I have been trying to apply a linear regression, however, every approach I follow seems to result to the same issue: the homogeneity of variance of the residuals is violated and I have been trying to understand why is that and how to proceed. The dependent variable (maximum speed difference between an observed car and surrounding traffic) is the following:
The goal is to identify the impact of other variables on this speed difference. My explanatory variables include weather conditions (categorical), traffic conditions (categorical), type of vehicle (categorical), acceleration (continuous) and absolute speed (continuous). I have seen in many topics here that the outcome variable does not nescessarily have to follow a normal distribution, tha normality assumption refers to the residuals, so I have been trying to apply a linear regression. The normality assumption seems ok based on the Q-Q plot, however, I think the homogeneity of variance of the residuals is violated:
So, based on this, I have been trying to adjust my model.
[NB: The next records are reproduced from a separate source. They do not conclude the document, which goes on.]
Lemma stable_handle_op op : op_unnumbered op → stable numbers_lost (handle_op op).
Proof using.
  intros Ho m t u m' t' Hm E. destruct op as [conn|client|conn]; cbn [handle_op _handle_connections] in E.
  - step_inv E. bind_inv E as c ? ? E1. run_inv_at E1.
    destruct (_clients m !! _) as [client|] eqn:Hcl.
    + bind_inv E as e ? ? E2. run_inv_at E2. bind_inv E as e' ? ? E3. run_inv_at E3.
      eapply stable_update; [|exact Hm|exact E]. by eapply Hm in Hcl.
    + eapply stable_numbers; [|exact Hm|exact E]. auto with rfaas.
  - bind_inv E as conn ? ? E1. run_inv_at E1. bind_inv E as qp ? ? E2.
    apply conn_qp_num_inv in E2 as (-> & -> & _). step_inv E. destruct (_clients m !! qp).
    + eapply stable_numbers; [|exact Hm|exact E]. auto with rfaas.
    + by eapply stable_update; [|exact Hm|exact E].
  - unfold _handle_disconnections in E. bind_inv E as qp ? ? E2.
    apply conn_qp_num_inv in E2 as (-> & -> & _). by eapply stable_erase.
Qed.

Lemma stable_check_executor qp :
  stable numbers_lost (check_executor indeterminate accounting_data qp).
Proof using.
  intros m t r m' t' Hm E. unfold check_executor in E. step_inv E.
  destruct (_clients m !! qp) as [client|] eqn:Hcl; [|by run_inv_at E].
  assert (unnumbered client) as Hun by (by eapply Hm).
  destruct (negb _); [by run_inv_at E|]. destruct (executor client) as [e|]; [|by run_inv_at E].
  bind_inv E as st m1 t1 E1.
  assert (m1 = m) as -> by (unfold check in E1; step_inv E1; by repeat case_match; run_inv_at E1).
  clear E1. case_bool_decide; [by run_inv_at E|]. bind_inv E as c ? ? E2. apply charge_inv in E2 as (-> & n & ->).
  bind_inv E as ? ? ? E3. case_bool_decide; run_inv_at E3. bind_inv E as c ? ? E4.
  apply reset_inv in E4 as [-> E4]. eapply numbers_same in Hm; [|exact E4].
  bind_inv E as ? ? ? E5. apply stable_update in E5; [|done..]. bind_inv E as c ? ? E6.
  apply disable_lost in E6 as [Hc Hl]; [|done..]. bind_inv E as ? ? ? E7.
  apply stable_update in E7; [|done..]. by run_inv_at E.
Qed.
I checked a subsample without the negative values (it would make sense for my research to try that too), I applied a log transformation and a squared transformation on this subsample. I even tried some different explanatory variables but still the plots are similar. In all cases, the normality assumption of the residuals is ok and there is no multicolinearity problem based on the VIF test. I also tested for highly influential variables with cook's distance and there is not an issue here either.
My questions are:
- Why is this happening? Could it be possible that I should not use simple linear regression in the first place?
- What other approaches can I follow to overcome this issue?